* **EXERCISE AIM**
Set the entries below down again, please. Match them exactly.

* **RECORDS FOR THE TASK**
(** C4: A valid post form from a signed-in user inserts the post, with the
    user as author and the clock as [pub_date], redirects to the
    user's profile, and the post heads the index. *)
Theorem post_create_publishes db req u d c :
  wf db → request_user db req = Some u → req_data req = Some d → clean_post db d = Some c →
  let p := mkPost (next_post db) (pc_text c) (clock db) (user_id u) (pc_group c)
                  (default "" (pc_image c)) in
  ∃ db', post_create db req = (db', Redirect (UProfile (username u))) ∧
         posts db' = posts db ++ [p] ∧ all_posts db' = p :: all_posts db.
Proof.
  intros Hwf Hu Hd Hc p.
  destruct (post_create_inserts db req u d c) as (db' & q & Hcr & ->); [done..|].
  destruct (create_post_posts _ _ _ _ _ _ _ Hcr) as [Hps ->].
  exists db'. split_and!; [done|done|]. unfold all_posts. rewrite Hps.
  apply order_desc_snoc_newest; [apply Hwf|apply (wf_post_clock _ Hwf)].
Qed.

(** C12: The author's valid edit rewrites the post in place: same key, same
    author, same [pub_date], the form's text, group and image. *)
Theorem post_edit_author_saves db req u p d c :
  wf db → request_user db req = Some u → p ∈ posts db → author p = user_id u →
  req_data req = Some d → clean_post db d = Some c →
  post_edit (post_id p) db req =
    (set_posts db (replace_row post_id (edit_instance p c) (posts db)),
     Redirect (UPostDetail (post_id p))).
Proof.
  intros Hwf Hu Hp Ha Hd Hc. unfold post_edit, login_required. rewrite Hu. simpl.
  rewrite get_post_found by done. simpl. rewrite decide_False by auto.
  rewrite Hd, Hc. unfold save_post. simpl.
  pose proof (wf_post_refs _ Hwf) as Hrefs. rewrite Forall_forall in Hrefs.
  destruct (Hrefs p Hp) as [Hau _].
  rewrite decide_True by (split; [done|by eapply clean_post_group]).
  by rewrite decide_True by (by apply list_elem_of_fmap_2).
Qed.

(** C13: A valid comment from a signed-in user on an existing post is stored
    with the user, the post and the clock; the user is sent back to the
    post. *)
Theorem add_comment_persists db req u p t :
  wf db → request_user db req = Some u → p ∈ posts db →
  req_data req ≫= clean_comment = Some t →
  add_comment (post_id p) db req =
    (mkDB (users db) (groups db) (posts db)
          (comments db ++ [mkComment (next_comment db) (post_id p) (user_id u) (clock db) t])
          (follows db) (S (clock db)) (next_user db) (next_group db) (next_post db)
          (S (next_comment db)) (next_follow db),
     Redirect (UPostDetail (post_id p))).
Proof.
  intros Hwf Hu Hp Ht. unfold add_comment, login_required. rewrite Hu. simpl.
  rewrite get_post_found by done. simpl. rewrite Ht. unfold create_comment.
  rewrite decide_True; [done|]. split; [by apply list_elem_of_fmap_2|by eapply request_user_exists].
Qed.

(** C14: A comment form that does not validate is dropped without a word:
    the user is sent back to the post, no form with errors is shown, and
    nothing is stored. *)
Theorem add_comment_invalid_redirects db req u p :
  wf db → request_user db req = Some u → p ∈ posts db →
  req_data req ≫= clean_comment = None →
  add_comment (post_id p) db req = (db, Redirect (UPostDetail (post_id p))).
Proof.
  intros Hwf Hu Hp Ht. unfold add_comment, login_required. rewrite Hu. simpl.
  rewrite get_post_found by done. simpl. by rewrite Ht.
Qed.
End writes.

(** ** Following *)

Section follow.
Context `{FormBackend}.

(** C6: Following an author leaves exactly one follow edge from the user to
    the author, whether or not it was there before: following twice
    keeps the count at one. *)
Theorem profile_follow_one_edge db req u a :
  wf db → request_user db req = Some u → a ∈ users db → user_id u ≠ user_id a →
  ∃ db', profile_follow (username a) db req = (db', Redirect (UProfile (username a))) ∧
         follow_edge_count db' (user_id u) (user_id a) = 1.
Proof.
  intros Hwf Hu Ha Hne. unfold profile_follow, login_required. rewrite Hu. simpl.
  rewrite get_user_found by done. simpl. rewrite decide_True by done.
  destruct (follow_get_or_create_spec db (user_id u) (user_id a))
    as (db' & f & c & Hgoc & Hf & Hin & _ & _);
    [done|by eapply request_user_exists|by apply list_elem_of_fmap_2|].
  rewrite Hgoc. exists db'. split; [done|].
  rewrite follow_edge_count_wf by (by eapply follow_get_or_create_wf).
  rewrite bool_decide_true; [done|]. rewrite <-Hf. by apply list_elem_of_fmap_2.
Qed.

(** C7: Unfollowing takes out exactly the follow row from the user to the
    author: every other row, of the user's or of anyone's, stays, and so
    does every other table; when the user does not follow the author the
    request changes nothing. *)
Theorem profile_unfollow_spec db req u a :
  wf db → request_user db req = Some u → a ∈ users db →
  ∃ db', profile_unfollow (username a) db req = (db', Redirect (UProfile (username a))) ∧
    db' = set_follows db (follows db') ∧
    (∀ f, f ∈ follows db' ↔ f ∈ follows db ∧ follow_pair f ≠ (user_id u, user_id a)) ∧
    ((user_id u, user_id a) ∉ follow_pair <$> follows db → db' = db).
Proof.
  intros Hwf Hu Ha. unfold profile_unfollow, login_required. rewrite Hu. simpl.
  rewrite get_user_found by done. eexists. split_and!; [done..| |].
  - intros f. unfold follow_filter_delete. simpl. rewrite list_elem_of_filter. tauto.
  - intros Hn. unfold follow_filter_delete, set_follows. rewrite filter_all; [by destruct db|].
    apply Forall_forall. intros f Hf Heq. apply Hn. rewrite <-Heq. by apply list_elem_of_fmap_2.
Qed.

* **EXERCISE ANSWER**
(** C4: A valid post form from a signed-in user inserts the post, with the
    user as author and the clock as [pub_date], redirects to the
    user's profile, and the post heads the index. *)
Theorem post_create_publishes db req u d c :
  wf db → request_user db req = Some u → req_data req = Some d → clean_post db d = Some c →
  let p := mkPost (next_post db) (pc_text c) (clock db) (user_id u) (pc_group c)
                  (default "" (pc_image c)) in
  ∃ db', post_create db req = (db', Redirect (UProfile (username u))) ∧
         posts db' = posts db ++ [p] ∧ all_posts db' = p :: all_posts db.
Proof.
  intros Hwf Hu Hd Hc p.
  destruct (post_create_inserts db req u d c) as (db' & q & Hcr & ->); [done..|].
  destruct (create_post_posts _ _ _ _ _ _ _ Hcr) as [Hps ->].
  exists db'. split_and!; [done|done|]. unfold all_posts. rewrite Hps.
  apply order_desc_snoc_newest; [apply Hwf|apply (wf_post_clock _ Hwf)].
Qed.

(** C12: The author's valid edit rewrites the post in place: same key, same
    author, same [pub_date], the form's text, group and image. *)
Theorem post_edit_author_saves db req u p d c :
  wf db → request_user db req = Some u → p ∈ posts db → author p = user_id u →
  req_data req = Some d → clean_post db d = Some c →
  post_edit (post_id p) db req =
    (set_posts db (replace_row post_id (edit_instance p c) (posts db)),
     Redirect (UPostDetail (post_id p))).
Proof.
  intros Hwf Hu Hp Ha Hd Hc. unfold post_edit, login_required. rewrite Hu. simpl.
  rewrite get_post_found by done. simpl. rewrite decide_False by auto.
  rewrite Hd, Hc. unfold save_post. simpl.
  pose proof (wf_post_refs _ Hwf) as Hrefs. rewrite Forall_forall in Hrefs.
  destruct (Hrefs p Hp) as [Hau _].
  rewrite decide_True by (split; [done|by eapply clean_post_group]).
  by rewrite decide_True by (by apply list_elem_of_fmap_2).
Qed.

(** C13: A valid comment from a signed-in user on an existing post is stored
    with the user, the post and the clock; the user is sent back to the
    post. *)
Theorem add_comment_persists db req u p t :
  wf db → request_user db req = Some u → p ∈ posts db →
  req_data req ≫= clean_comment = Some t →
  add_comment (post_id p) db req =
    (mkDB (users db) (groups db) (posts db)
          (comments db ++ [mkComment (next_comment db) (post_id p) (user_id u) (clock db) t])
          (follows db) (S (clock db)) (next_user db) (next_group db) (next_post db)
          (S (next_comment db)) (next_follow db),
     Redirect (UPostDetail (post_id p))).
Proof.
  intros Hwf Hu Hp Ht. unfold add_comment, login_required. rewrite Hu. simpl.
  rewrite get_post_found by done. simpl. rewrite Ht. unfold create_comment.
  rewrite decide_True; [done|]. split; [by apply list_elem_of_fmap_2|by eapply request_user_exists].
Qed.

(** C14: A comment form that does not validate is dropped without a word:
    the user is sent back to the post, no form with errors is shown, and
    nothing is stored. *)
Theorem add_comment_invalid_redirects db req u p :
  wf db → request_user db req = Some u → p ∈ posts db →
  req_data req ≫= clean_comment = None →
  add_comment (post_id p) db req = (db, Redirect (UPostDetail (post_id p))).
Proof.
  intros Hwf Hu Hp Ht. unfold add_comment, login_required. rewrite Hu. simpl.
  rewrite get_post_found by done. simpl. by rewrite Ht.
Qed.
End writes.

(** ** Following *)

Section follow.
Context `{FormBackend}.

(** C6: Following an author leaves exactly one follow edge from the user to
    the author, whether or not it was there before: following twice
    keeps the count at one. *)
Theorem profile_follow_one_edge db req u a :
  wf db → request_user db req = Some u → a ∈ users db → user_id u ≠ user_id a →
  ∃ db', profile_follow (username a) db req = (db', Redirect (UProfile (username a))) ∧
         follow_edge_count db' (user_id u) (user_id a) = 1.
Proof.
  intros Hwf Hu Ha Hne. unfold profile_follow, login_required. rewrite Hu. simpl.
  rewrite get_user_found by done. simpl. rewrite decide_True by done.
  destruct (follow_get_or_create_spec db (user_id u) (user_id a))
    as (db' & f & c & Hgoc & Hf & Hin & _ & _);
    [done|by eapply request_user_exists|by apply list_elem_of_fmap_2|].
  rewrite Hgoc. exists db'. split; [done|].
  rewrite follow_edge_count_wf by (by eapply follow_get_or_create_wf).
  rewrite bool_decide_true; [done|]. rewrite <-Hf. by apply list_elem_of_fmap_2.
Qed.

(** C7: Unfollowing takes out exactly the follow row from the user to the
    author: every other row, of the user's or of anyone's, stays, and so
    does every other table; when the user does not follow the author the
    request changes nothing. *)
Theorem profile_unfollow_spec db req u a :
  wf db → request_user db req = Some u → a ∈ users db →
  ∃ db', profile_unfollow (username a) db req = (db', Redirect (UProfile (username a))) ∧
    db' = set_follows db (follows db') ∧
    (∀ f, f ∈ follows db' ↔ f ∈ follows db ∧ follow_pair f ≠ (user_id u, user_id a)) ∧
    ((user_id u, user_id a) ∉ follow_pair <$> follows db → db' = db).
Proof.
  intros Hwf Hu Ha. unfold profile_unfollow, login_required. rewrite Hu. simpl.
  rewrite get_user_found by done. eexists. split_and!; [done..| |].
  - intros f. unfold follow_filter_delete. simpl. rewrite list_elem_of_filter. tauto.
  - intros Hn. unfold follow_filter_delete, set_follows. rewrite filter_all; [by destruct db|].
    apply Forall_forall. intros f Hf Heq. apply Hn. rewrite <-Heq. by apply list_elem_of_fmap_2.
Qed.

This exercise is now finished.